We're asking to be more oriented toward health and keeping people home. And not doing tests and procedures that don't help. And making sure that we not subject patients to things that don't help. These are changes in the mentality of the business models of organizations.
As I traveled around the country, I see how tough that transition is. They're trapped.
The most common metaphor from leaders is this: They've got one foot on the dock and one foot on the boat and they're drifting apart. One foot is fee-for-service, revenue-driven, grow the volume, do more and more, which is the dock, and the boat is, let's focus on what patients really need and decrease unnecessary care and the liability or harmable unnecessary care.
That's a very big change.
But there are some, a minority, that have actually trying to be intergrated systems of one type or another, and they're ahead of the game. They've formed relationships with their clinical staffs and are testing non-hospital based care.
There's a larger number wanting to do that but they don't know how to get there. They have stranded capital, and a workforce that isn't configured right for continuity, and still have boards oriented toward top line revenue in the short run. There's a substantial group that are hanging on for dear life hoping this will go away, the volume-driven organizations that have characterized the past.

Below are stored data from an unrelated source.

(** [onupgradeneeded] of [openDatabase]: version 1 did not bind records to a tenant or a user,
    so its entries are dropped. *)
Definition upgradeStore (oldVersion : Z) (store : option (gmap str QueuedInspection))
  : gmap str QueuedInspection :=
  match store with
  | None => ∅
  | Some items => if oldVersion <? 2 then ∅ else items
  end.
Definition openDatabase (db : Database) : Database * gmap str QueuedInspection :=
  let items := if db_version db <? 2 then upgradeStore (db_version db) (db_store db)
               else default ∅ (db_store db) in
  (mkDatabase (Z.max 2 (db_version db)) (Some items) (db_faults db), items).

(** One transaction: open, run, commit, or an error that leaves the items as they were. *)
Definition transaction {T} (operation : gmap str QueuedInspection → gmap str QueuedInspection * T)
    (db : Database) : Database * result str T :=
  match db_faults db with
  | Some e :: faults => (mkDatabase (db_version db) (db_store db) faults, Err e)
  | _ =>
    let '(db', items) := openDatabase db in
    let '(items', res) := operation items in
    (mkDatabase (db_version db') (Some items') (tail (db_faults db)), Ok res)
  end.

Definition putItem (item : QueuedInspection) (items : gmap str QueuedInspection) :=
  (<[qi_id item := item]> items, tt).
Definition deleteItem (id : str) (items : gmap str QueuedInspection) := (delete id items, tt).
Definition lookupItem (id : str) (items : gmap str QueuedInspection) := (items, items !! id).
(** [getAll] returns the values in key order. *)
Definition getAll (items : gmap str QueuedInspection) :=
  (items, sort_by (λ a b, cmpUnits (qi_id a) (qi_id b)) (map_to_list items).*2).

(** ** Operations *)

Definition queueInspection (item : QueuedInspection) (db : Database) : Database * result str unit :=
  if isEmpty (qi_organizationId item) || isEmpty (qi_userId item)
  then (db, Err (js "Offline captures require organization and user ownership"))
  else transaction (putItem item) db.

Definition allQueuedInspections (db : Database) : Database * result str (list QueuedInspection) :=
  let '(db', res) := transaction getAll db in
  (db', let! items := res in Ok (sort_by (λ a b, localeCompare (qi_createdAt a) (qi_createdAt b)) items)).

Definition ownedBy (organizationId userId : str) (item : QueuedInspection) : bool :=
  streq (qi_organizationId item) organizationId && streq (qi_userId item) userId.

Definition listQueuedInspectionsForOwner (organizationId userId : str) (db : Database)
  : Database * result str (list QueuedInspection) :=
  let '(db', res) := allQueuedInspections db in
  (db', let! items := res in Ok (filterb (ownedBy organizationId userId) items)).

Definition ownedInspection (id organizationId userId : str) (db : Database)
  : Database * result str (option QueuedInspection) :=
  let '(db', res) := transaction (lookupItem id) db in
  (db', let! item := res in
        match item with
        | None => Ok None
        | Some item => if ownedBy organizationId userId item then Ok (Some item)
                       else Err (js "Offline capture ownership mismatch")
        end).

Definition removeQueuedInspection (id organizationId userId : str) (db : Database)
  : Database * result str unit :=
  match ownedInspection id organizationId userId db with
  | (db', Ok (Some _)) => transaction (deleteItem id) db'
  | (db', Ok None) => (db', Ok tt)
  | (db', Err e) => (db', Err e)
  end.

Definition queuedInspectionCount (organizationId userId : str) (db : Database)
  : Database * result str Z :=
  let '(db', res) := listQueuedInspectionsForOwner organizationId userId db in
  (db', let! items := res in Ok (Z.of_nat (length items))).

Definition attempted (item : QueuedInspection) (error now : str) : QueuedInspection :=
  mkQueued (qi_id item) (qi_organizationId item) (qi_userId item) (qi_data item)
    (qi_evidenceFiles item) (qi_createdAt item) (qi_attempts item + 1) (qi_operation item)
    (qi_inspectionId item) (qi_finalize item) (Some now) (Some error).

Definition markQueuedInspectionAttempt (id error organizationId userId now : str) (db : Database)
  : Database * result str unit :=
  match ownedInspection id organizationId userId db with
  | (db', Ok (Some item)) => queueInspection (attempted item error now) db'
  | (db', Ok None) => (db', Ok tt)
  | (db', Err e) => (db', Err e)
  end.

(** [Promise.all(items.map(item => removeQueuedInspection(...)))] runs the removals
    concurrently: each is its first transaction, then its second, and those of different
    removals may run in any order. *)
Inductive Removal := rm_get (id : str) | rm_delete (id : str) | rm_done.

(** The next transaction of one removal, and the error it rejects with. *)
Definition removalStep (organizationId userId : str) (removal : Removal) (db : Database)
  : Database * Removal * option str :=
  match removal with
  | rm_get id =>
    match ownedInspection id organizationId userId db with
    | (db', Ok (Some _)) => (db', rm_delete id, None)
    | (db', Ok None) => (db', rm_done, None)
    | (db', Err e) => (db', rm_done, Some e)
    end
  | rm_delete id =>
    match transaction (deleteItem id) db with
    | (db', Ok _) => (db', rm_done, None)
    | (db', Err e) => (db', rm_done, Some e)
    end
  | rm_done => (db, rm_done, None)
  end.

(** The transactions in the order [schedule] names their removals; the first rejection is
    the one [Promise.all] reports, the other removals run on. *)
Fixpoint runRemovals (organizationId userId : str) (schedule : list nat) (removals : list Removal)
    (rejected : option str) (db : Database) : Database * list Removal * option str :=
  match schedule with
  | [] => (db, removals, rejected)
  | i :: rest =>
    match removals !! i with
    | None => runRemovals organizationId userId rest removals rejected db
    | Some removal =>
      let '(db', removal', e) := removalStep organizationId userId removal db in
      runRemovals organizationId userId rest (<[i := removal']> removals)
        (match rejected with Some _ => rejected | None => e end) db'
    end
  end.

(** A removal is two transactions, so this finishes what [schedule] leaves. *)
Definition inTurn (n : nat) : list nat := flat_map (λ i, [i; i]) (seq 0 n).

Definition removeAll (schedule : list nat) (items : list QueuedInspection)
    (organizationId userId : str) (db : Database) : Database * result str unit :=
  let '(db', _, rejected) := runRemovals organizationId userId (schedule ++ inTurn (length items))
    (map (λ item, rm_get (qi_id item)) items) None db in
  (db', match rejected with Some e => Err e | None => Ok tt end).

Definition clearQueuedInspectionsForOwner (schedule : list nat) (organizationId userId : str)
    (db : Database) : Database * result str unit :=
  match listQueuedInspectionsForOwner organizationId userId db with
  | (db', Ok items) => removeAll schedule items organizationId userId db'
  | (db', Err e) => (db', Err e)
  end.

(** ** The committed items *)

(** What the next transaction sees. *)
Definition committed (db : Database) : gmap str QueuedInspection :=
  match db_store db with
  | Some items => if db_version db <? 2 then ∅ else items
  | None => ∅
  end.
(** The key of a stored value is its own id ([keyPath: "id"]). *)
Definition keyed (db : Database) : Prop := ∀ k item, committed db !! k = Some item → qi_id item = k.

Lemma openDatabase_committed db : snd (openDatabase db) = committed db ∧
  db_version (fst (openDatabase db)) = Z.max 2 (db_version db).
Proof.
  unfold openDatabase, committed, upgradeStore. simpl.
  destruct (Z.ltb_spec (db_version db) 2), (db_store db); done.
Qed.

Lemma working_tail db v s : working db → working (mkDatabase v s (tail (db_faults db))).
Proof. unfold working. simpl. by destruct 1. Qed.

Lemma transaction_spec {T} (op : gmap str QueuedInspection → gmap str QueuedInspection * T) db :
  match transaction op db with
  | (db', Ok x) => op (committed db) = (committed db', x) ∧ (working db → working db')
  | (db', Err _) => committed db' = committed db ∧ ¬ working db
  end.
Proof.
  destruct (openDatabase_committed db) as [Hc Hv].
  assert (Hok : ∀ db' x, (let '(db1, items) := openDatabase db in let '(items', res) := op items in
      (mkDatabase (db_version db1) (Some items') (tail (db_faults db)), Ok (E := str) res)) = (db', Ok x) →
    op (committed db) = (committed db', x) ∧ (working db → working db')).
  { intros db' x. destruct (openDatabase db) as [db1 items]. simpl in Hc, Hv. subst items.
    destruct (op (committed db)) as [items' y]. intros [= <- <-]. split; [|apply working_tail].
    unfold committed at 1. simpl. by rewrite Hv, (proj2 (Z.ltb_ge _ 2)) by lia. }
  unfold transaction. destruct (db_faults db) as [|[e|] faults] eqn:Ef.
  2: { split; [done|]. unfold working. rewrite Ef. intros Hw. by inversion Hw. }
  all: destruct (openDatabase db) as [db1 items]; destruct (op items) as [items' y]; by apply Hok.
Qed.

Lemma transaction_Ok {T} (op : gmap str QueuedInspection → gmap str QueuedInspection * T) db :
  working db → ∃ db', transaction op db = (db', Ok (snd (op (committed db)))) ∧
    committed db' = fst (op (committed db)) ∧ working db'.
Proof.
  intros Hw. pose proof (transaction_spec op db) as Hs. destruct (transaction op db) as [db' [x|e]].
  - destruct Hs as [Ho Hw']. exists db'. rewrite Ho. auto.
  - by destruct Hs.
Qed.

(** ** Lemmas: what each operation commits *)

Lemma putItem_keyed item items : (∀ k i, items !! k = Some i → qi_id i = k) →
  ∀ k i, fst (putItem item items) !! k = Some i → qi_id i = k.
Proof. intros Hk k i. simpl. rewrite lookup_insert_Some. intros [[<- <-]|[_ Hi]]; auto. Qed.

We've been talking about hospitals, but physicians are in a very interesting position, on the one hand worried. Some are asking to be acquired by hospitals hoping to figure out how to survive. The others see opportunities to be leaders of change, and doctors, with gain-sharing arrangements, could stand to gain quite a bit by being more and more patient-centered.
With bundled and global payments and ACOs, (accountable care organizations), the possibilities are win-win because patients are better off at home, and their doctors are better off.